Municipalities cannot be held vicariously liable under 42 U.S.C. § 1983 based on the theory of respondeat superior for injuries inflicted solely by their employees or agents. Monell v. New York City Dep't of Soc. Services, 436 U.S. 658, 690-92 (1978); Gregory v. Shelby Cnty., Tennessee, 220 F.3d 433, 441 (6th Cir. 2000); see also Davis v. Bexley Police Dept., No. 2:08-cv-750, 2009 WL 414269, at *2 (S.D. Ohio Feb. 17, 2009) ("A plaintiff may not rely on the doctrine of respondeat superior to find a government entity liable under § 1983 when the claim is founded solely on an allegation that its agent caused the injury."). Courts have extended Monell to 42 U.S.C. § 1985. Bouquet v. Clemmer, 626 F. Supp. 46, 48 (S.D. Ohio 1985); see also Moaz v. Denver Int'l Airport, 747 Fed Appx. 708, 711 (10th Cir. 2018); Zherka v. City of New York, 459 Fed. Appx. 10, 12 (2d Cir. 2012) (citing Pembaur v. City of Cincinnati, 475 U.S. 469, 478 (1986)).

To state a claim for relief under federal law against a municipality, the plaintiff must allege that his injuries were the result of a "policy or custom" of the municipality. Matthews v. Jones, 35 F.3d 1046, 1049 (6th Cir. 1994); see also Monell, 436 U.S. at 694; Polk Cnty. v. Dodson, 454 U.S. 312, 326 (1981) (municipal policy must be "moving force" behind constitutional deprivation); Doe v. Claiborne Cnty., 103 F.3d 495, 507 (6th Cir. 1996). Municipalities and other governmental entities cannot be held responsible for a constitutional deprivation unless there is a direct causal link between a policy or custom and the alleged deprivation. Monell, 436 U.S. at 691; Deaton v. Montgomery Cnty., Ohio, 989 F.2d 885, 889 (6th Cir. 1993)

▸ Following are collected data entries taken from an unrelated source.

(** * airsim-client: the msgpack codec of the domain types and the
      multirotor command facade, embedded in Rocq.

    Source files: src/types/vector.rs, src/types/quaternion.rs,
    src/types/sensors.rs, src/types/environment.rs and
    src/clients/multi_rotor_client.rs. *)

From Stdlib Require Import ZArith List String Lia Bool.
From Stdlib Require Import Floats.SpecFloat.
Import ListNotations.
Set Warnings "-register-all,-notation-for-abbreviation".
Open Scope Z_scope.

(** ** Machine floats

    [f32] and [f64] are IEEE-754 binary32 and binary64 values in the
    Standard Library's specification format (sign, integral mantissa,
    exponent; NaN without payload).  A value of the Rust type is a
    [spec_float] that is [valid_binary] for the format. *)

Definition prec32 : Z := 24.
Definition emax32 : Z := 128.
Definition prec64 : Z := 53.
Definition emax64 : Z := 1024.

Definition f32 := spec_float.
Definition f64 := spec_float.

(** A finite binary32 value: a (signed) zero or a finite number that is
    well formed for the binary32 format. *)
Definition is_finite32 (x : f32) : bool :=
  match x with
  | S754_zero _ => true
  | S754_finite _ _ _ => valid_binary prec32 emax32 x
  | _ => false
  end.
(** C7: at a warm start (the token file exists and no forced override is
    requested), [setup] throws nothing, leaves every file as it was, and loads
    the persisted token, and the persisted expiry when its file exists,
    whatever token or token file the command line names. *)
Theorem setup_warm_start core (v : Vars) (fs : gmap string string) t :
  fs !! (stateDir core ++ "/token") = Some t ->
  (forall a, args core = Some a -> force a = false) ->
  setup core v fs =
  (None,
   mkVars (Some (stateDir core ++ "/token"))
          (Some (stateDir core ++ "/token.expiration"))
          (Some (Buf t))
          (match fs !! (stateDir core ++ "/token.expiration") with
           | Some e => Some (Buf e)
           | None => tokenExpires v
           end)
          (tokenRefreshInterval v),
   fs).
Proof.
  intros Ht Hf. unfold setup. cbv zeta. cbn [tokenPath].
  rewrite (existsSync_Some _ _ _ Ht). cbn [negb orb].
  assert (forced core = false) as ->.
  { unfold forced. destruct (args core) as [a|] eqn:Ha; [|reflexivity].
    now rewrite (Hf a eq_refl). }
  unfold loadToken. cbn [tokenPath readFileSync]. rewrite Ht.
  cbn [set_token tokenExpirationPath token tokenPath tokenExpires tokenRefreshInterval].
  destruct (fs !! (stateDir core ++ "/token.expiration")) as [e|] eqn:He.
  - rewrite (existsSync_Some _ _ _ He). cbn [readFileSync]. rewrite He. reflexivity.
  - rewrite (existsSync_None _ _ He). reflexivity.
Qed.

Lemma setup_warm_start_witness :
  setup (mkCore "/var/morrigan"
           (Some (mkArgs false (Some "FROM-COMMAND-LINE") (Some "/tmp/other")))
           (mkSettings None))
        loaded
        (<["/var/morrigan/token" := "PERSISTED"]> ∅) =
  (None,
   mkVars (Some "/var/morrigan/token") (Some "/var/morrigan/token.expiration")
          (Some (Buf "PERSISTED")) None None,
   <["/var/morrigan/token" := "PERSISTED"]> ∅).
Proof.
  etransitivity; [apply (setup_warm_start
           (mkCore "/var/morrigan"
              (Some (mkArgs false (Some "FROM-COMMAND-LINE") (Some "/tmp/other")))
              (mkSettings None))
           loaded (<["/var/morrigan/token" := "PERSISTED"]> ∅) "PERSISTED")|].
  - reflexivity.
  - intros a [= <-]. reflexivity.
  - reflexivity.
Defined.


(** ** Further properties of the agent *)

Lemma truthy_Some v : truthy v = true -> exists t, v = Some t.
Proof. destruct v; [eauto|discriminate]. Qed.

Lemma saveToken_paths (v : Vars) (fs : gmap string string) p ep t :
  tokenPath v = Some p -> tokenExpirationPath v = Some ep -> token v = Some t ->
  saveToken v fs = (None, persisted p ep (bytes t) (tokenExpires v) fs).
Proof.
  intros Hp He Ht. unfold saveToken, persisted, writeFileSync.
  rewrite Hp, He, Ht.
  destruct (tokenExpires v) as [d|]; [|reflexivity].
  destruct (truthy_data (Some d)); reflexivity.
Qed.
(** C2: two applications of [invertImage] restore every red, green and
    blue byte of a pixel buffer (each becomes [255 - v] and then
    [255 - (255 - v) = v]), and one application leaves every alpha byte
    as it is. *)
Theorem invertImage_self_inverse (cv : canvas) (d : list Z) :
  U8.valid d ->
  let '(cv1, d1, _) := invertImage cv d in
  let '(cv2, d2, _) := invertImage cv1 d1 in
  (forall j v, (j mod 4 <> 3)%nat -> d !! j = Some v ->
     d1 !! j = Some (255 - v) /\ d2 !! j = Some v /\ 255 - (255 - v) = v) /\
  (forall j, (j mod 4 = 3)%nat -> d1 !! j = d !! j) /\
  length d1 = length d.
Proof.
  intros Hd. unfold invertImage. split; [|split].
  - intros j v Hj Hv. split; [|split].
    + by apply invertPixels_rgb.
    + by rewrite invertPixels_involutive.
    + lia.
  - intros j Hj. by apply invertPixels_alpha.
  - apply invertPixels_length.
Qed.

Lemma invertImage_self_inverse_witness :
  U8.valid [10; 200; 255; 128; 0; 77; 31; 255] /\
  let '(cv1, d1, _) :=
    invertImage {| cv_width := 2; cv_height := 1; cv_bitmap := [] |}
                [10; 200; 255; 128; 0; 77; 31; 255] in
  let '(cv2, d2, _) := invertImage cv1 d1 in
  (forall j v, (j mod 4 <> 3)%nat ->
     [10; 200; 255; 128; 0; 77; 31; 255] !! j = Some v ->
     d1 !! j = Some (255 - v) /\ d2 !! j = Some v /\ 255 - (255 - v) = v) /\
  (forall j, (j mod 4 = 3)%nat -> d1 !! j = [10; 200; 255; 128; 0; 77; 31; 255] !! j) /\
  length d1 = length [10; 200; 255; 128; 0; 77; 31; 255].
Proof.
  assert (Hv : U8.valid [10; 200; 255; 128; 0; 77; 31; 255])
    by (repeat constructor; lia).
  split; [exact Hv|].
  exact (invertImage_self_inverse
           {| cv_width := 2; cv_height := 1; cv_bitmap := [] |}
           [10; 200; 255; 128; 0; 77; 31; 255] Hv).
Defined.

Example invertImage_example :
  invertPixels [10; 200; 255; 128; 0; 77; 31; 255]
  = [245; 55; 0; 128; 255; 178; 224; 255].
Proof. reflexivity. Qed.

(** ** Binary64 arithmetic of the classifier *)

Lemma digits2_pos_size (p : positive) : digits2_pos p = Pos.size p.
Proof. induction p; simpl; congruence. Qed.
(** * TNT purchase-order processor: validator, reference expander,
      order aggregator and inventory allocator.

    Shallow embedding of
      - [PDFExtractor.validate_po_data]        (backend/pdf_extractor.py),
      - [DataTransformer.transform_data]       (backend/data_transformer.py),
      - [InventoryOptimizer.optimize_allocations]
                                               (backend/inventory_optimizer.py).

    Conventions.  A finite Python float is idealised as an exact rational
    ([Q]); every concrete input used below is a dyadic rational of small
    magnitude, so the values computed here are the values binary floating
    point computes.  Where the code can produce or meet an infinity or NaN -
    in the validator and in the expander - a float is a [Py.float64]: a
    rational, an infinity or NaN.  A pandas DataFrame is a list of row
    records, in row order; a NaN or null cell of a key column is [None]; the
    index labels of a table are its row positions.  Where a function of the
    code can raise, its embedding returns an option, and [None] is the run
    that raises. *)

From Stdlib Require Import List String Ascii Bool Arith ZArith NArith QArith.
From Stdlib Require Import Qround Lia Lqa DecimalString DecimalZ Sorted.
Import ListNotations.

Local Open Scope string_scope.
Local Open Scope list_scope.

(** ** Python numbers *)

Module Py.

(** [a < b] on floats, as a boolean. *)
Definition Qltb (a b : Q) : bool := negb (Qle_bool b a).
(** * The parameter store of xLearn: [Model] (src/data/model_parameters.cc)

    A shallow embedding of the [Model] class: the computation of the number
    of parameters, the allocation and initialisation of the parameter
    buffer for the three score functions ("linear", "fm", "ffm"), and the
    binary checkpoint written by [Serialize] and read by [Deserialize].

    Integers of type [index_t] are kept as [Z] with the 32-bit wrap-around
    written out; a [real_t] is kept as the four bytes of its object
    representation; the buffer is a list of slots, a slot being [None] as
    long as nothing has been stored in the memory that malloc returned. *)

From Stdlib Require Import ZArith List String Lia Bool.
From Stdlib Require SpecFloat.
From coqutil Require Import Byte Word.LittleEndianList.
From stdpp Require Import base list strings gmap.

Local Open Scope Z_scope.

(** ** Machine integers *)

(** Modelled from the spec: [index_t] is declared in src/base/common.h,
    which is not part of the sources at hand. The spec calls the counts
    non-negative fixed-width integers; xLearn declares [index_t] as an
    unsigned 32-bit integer. *)
Definition index_bits : Z := 32.

Definition index_modulus : Z := 2 ^ index_bits.

(** The value an [index_t] holds after an arithmetic result [z]. *)
Definition to_index (z : Z) : Z := z mod index_modulus.

Definition index_mul (a b : Z) : Z := to_index (a * b).
Definition index_add (a b : Z) : Z := to_index (a + b).

(** The values an [index_t] can hold. *)
Definition is_index (z : Z) : Prop := 0 <= z < index_modulus.

(** Sizes in bytes on the platform the SSE code is written for. *)
Definition sizeof_index_t : nat := 4.
Definition sizeof_real_t : nat := 4.
Definition sizeof_size_t : nat := 8.

(** Modelled from the spec: [kAlign] and [kAlignByte] are declared in
    src/data/model_parameters.h, which is not part of the sources at hand.
    [kAlign] is the spec's ALIGN_WIDTH, 4 lanes of single precision; the
    source comment gives 16 as the byte alignment for SSE. *)
Definition kAlign : Z := 4.
Definition kAlignByte : Z := 16.

(** ** Real numbers as stored *)

(** A [real_t] is a single-precision float; the store only ever writes the
    constants 0 and 1.0 and products computed by the C++ runtime, and the
    checkpoint copies its bytes verbatim, so a value is kept as the four
    bytes it occupies (least significant first). *)
Record real_t : Type := Real { byte0 : byte; byte1 : byte; byte2 : byte; byte3 : byte }.

(** [0.0f] is the pattern 0x00000000 and [1.0f] is 0x3F800000. *)
Definition real_zero : real_t := Real Byte.x00 Byte.x00 Byte.x00 Byte.x00.
Definition real_one : real_t := Real Byte.x00 Byte.x00 Byte.x80 Byte.x3f.

Definition real_bytes (r : real_t) : list byte :=
  [byte0 r; byte1 r; byte2 r; byte3 r].

Definition real_of_bytes (bs : list byte) : option real_t :=
  match bs with
  | [a; b; c; d] => Some (Real a b c d)
  | _ => None
  end.

Definition real_of_bits (z : Z) : real_t :=
  Real (byte.of_Z z) (byte.of_Z (Z.shiftr z 8))
       (byte.of_Z (Z.shiftr z 16)) (byte.of_Z (Z.shiftr z 24)).

Definition real_bits (r : real_t) : Z := le_combine (real_bytes r).

(** ** The C++ runtime the initialiser draws from

    [std::default_random_engine], [std::uniform_real_distribution] and the
    floating-point operations are not code of the repository; they are
    taken as a parameter of the model. *)
Record Runtime : Type := {
  engine : Type;
  (** [std::default_random_engine generator;], default-constructed *)
  default_engine : engine;
  (** [dis(generator)] for [uniform_real_distribution<real_t> dis(0.0, 1.0)] *)
  dis : engine -> real_t * engine;
  (** [1.0f / sqrt(num_K_)], converted to [real_t] *)
  inv_sqrt : Z -> real_t;
  (** the product of two [real_t] *)
  real_mul : real_t -> real_t -> real_t
}.

(** The engine after [n] draws and the value of draw number [n]. *)
Fixpoint engine_after (rt : Runtime) (n : nat) (g : engine rt) : engine rt :=
  match n with
  | O => g
  | S n' => engine_after rt n' (snd (dis rt g))
  end.

Definition nth_draw (rt : Runtime) (n : nat) : real_t :=
  fst (dis rt (engine_after rt n (default_engine rt))).

(** ** Failures *)

Inductive error : Type :=
| CheckFailed (cond : string)   (* a CHECK macro aborts the process *)
| LogFatal (msg : string)       (* LOG(FATAL) aborts the process *)
| OpenFailed                    (* OpenFileOrDie *)
| ReadFailed                    (* fewer bytes in the file than asked for *)
| OutOfBounds                   (* a store or load outside the allocated buffer *)
| Indeterminate                 (* a read of memory nothing was stored in *)
| Exited (code : Z)             (* exit(code) *)
| OutOfFuel.

Inductive outcome (A : Type) : Type :=
| Ok (a : A)
| Err (e : error).
Arguments Ok {A} a.
Arguments Err {A} e.

Definition obind {A B : Type} (x : outcome A) (f : A -> outcome B) : outcome B :=
  match x with
  | Ok a => f a
  | Err e => Err e
  end.

Notation "'do*' x <- c1 ; c2" := (obind c1 (fun x => c2))
  (at level 10, x pattern, c1 at level 100, c2 at level 200).

(** ** The world around the object: the heap calls made and the disk *)

Inductive alloc_call : Type :=
| Malloc (bytes : Z)
| PosixMemalign (alignment bytes : Z).

Record World : Type := {
  heap_log : list alloc_call;
  disk : gmap string (list byte)
}.

(** A method runs in a world, fails or returns, and leaves a world. *)
Definition M (A : Type) : Type := World -> outcome A * World.

Definition ret {A : Type} (a : A) : M A := fun w => (Ok a, w).
Definition abort {A : Type} (e : error) : M A := fun w => (Err e, w).
Definition bind {A B : Type} (x : M A) (f : A -> M B) : M B :=
  fun w => match x w with
           | (Ok a, w') => f a w'
           | (Err e, w') => (Err e, w')
           end.
Definition lift {A : Type} (x : outcome A) : M A := fun w => (x, w).

Notation "'let*' x := c1 'in' c2" := (bind c1 (fun x => c2))
  (at level 10, x pattern, c1 at level 100, c2 at level 200).
Notation "c1 ;; c2" := (bind c1 (fun _ => c2))
  (at level 100, right associativity).

Definition CHECK (b : bool) (cond : string) : M unit :=
  if b then ret tt else abort (CheckFailed cond).

Definition LOG_FATAL {A : Type} (msg : string) : M A := abort (LogFatal msg).

(** ** The buffer *)

Abbreviation slot := (option real_t).
Abbreviation buffer := (list (option real_t)).

(** The world after one more call to the allocator. *)
Definition allocated (call : alloc_call) (w : World) : World :=
  {| heap_log := heap_log w ++ [call]; disk := disk w |}.

(** malloc and posix_memalign: the call is recorded and a block of slots
    nothing has been stored in is returned. The allocator is taken to grant
    every request: a null result, through which the source would store
    unchecked, is outside the model. *)
Definition malloc (slots : Z) : M buffer :=
  fun w => (Ok (replicate (Z.to_nat slots) None),
            allocated (Malloc (slots * Z.of_nat sizeof_real_t)) w).

Definition posix_memalign (alignment slots : Z) : M buffer :=
  fun w => (Ok (replicate (Z.to_nat slots) None),
            allocated (PosixMemalign alignment (slots * Z.of_nat sizeof_real_t)) w).

(** [p[i] = v] for a pointer [p] at the start of the buffer. *)
Definition store (buf : buffer) (i : Z) (v : real_t) : outcome buffer :=
  if (0 <=? i) && (i <? Z.of_nat (length buf))
  then Ok (<[Z.to_nat i := Some v]> buf)
  else Err OutOfBounds.

(** A C loop: [cond] is tested, [body] (with the increment) runs, at most
    [fuel] times. *)
Fixpoint for_ {S : Type} (fuel : nat) (cond : S -> bool)
    (body : S -> outcome S) (s : S) : outcome S :=
  match fuel with
  | O => Err OutOfFuel
  | Datatypes.S fuel' =>
      if cond s then do* s' <- body s; for_ fuel' cond body s' else Ok s
  end.

Definition fuel_for (bound : Z) : nat := S (Z.to_nat bound).

(** ** The object *)

Record Model : Type := {
  score_func_ : string;
  loss_func_ : string;
  num_feat_ : Z;
  num_field_ : Z;
  num_K_ : Z;
  param_num_w_ : Z;
  param_w_ : buffer
}.

Definition with_param_num_w_ (n : Z) (m : Model) : Model :=
  {| score_func_ := score_func_ m; loss_func_ := loss_func_ m;
     num_feat_ := num_feat_ m; num_field_ := num_field_ m; num_K_ := num_K_ m;
     param_num_w_ := n; param_w_ := param_w_ m |}.

Definition with_param_w_ (b : buffer) (m : Model) : Model :=
  {| score_func_ := score_func_ m; loss_func_ := loss_func_ m;
     num_feat_ := num_feat_ m; num_field_ := num_field_ m; num_K_ := num_K_ m;
     param_num_w_ := param_num_w_ m; param_w_ := b |}.

(** Modelled from the spec: [roundUpToAlignment(factors, ALIGN_WIDTH)], the
    factor count rounded up to the next multiple of the alignment width. *)
Definition round_up_to_alignment (factors width : Z) : Z :=
  (factors + width - 1) / width * width.

(** Modelled from the spec: [Model::get_aligned_k] is defined in
    src/data/model_parameters.h, which is not part of the sources at hand;
    the spec gives paddedFactors = roundUpToAlignment(factors, ALIGN_WIDTH).
    The result is an [index_t]. *)
Definition get_aligned_k (m : Model) : Z :=
  to_index (round_up_to_alignment (num_K_ m) kAlign).

(** ** Initialize_w: allocation and initial values *)

(** The loop of the "linear" branch:
    [for (index_t i = 0; i < param_num_w_; i += 2)]. *)
Definition linear_body (st : Z * buffer) : outcome (Z * buffer) :=
  let '(i, w) := st in
  do* w1 <- store w i real_zero;
  do* w2 <- store w1 (index_add i 1) real_one;
  Ok (index_add i 2, w2).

To the extent Mr. Helfrich is alleging federal claims against the two cities, his Complaint fails to state a claim for relief. He has alleged no facts indicating that either the City of Newark or the City of Pataskala violated his rights pursuant to a policy or custom of either City. In the absence of such allegations, he has failed to state an actionable claim for relief based on the theory of municipal liability. See Monell 436 U.S. at 693-94.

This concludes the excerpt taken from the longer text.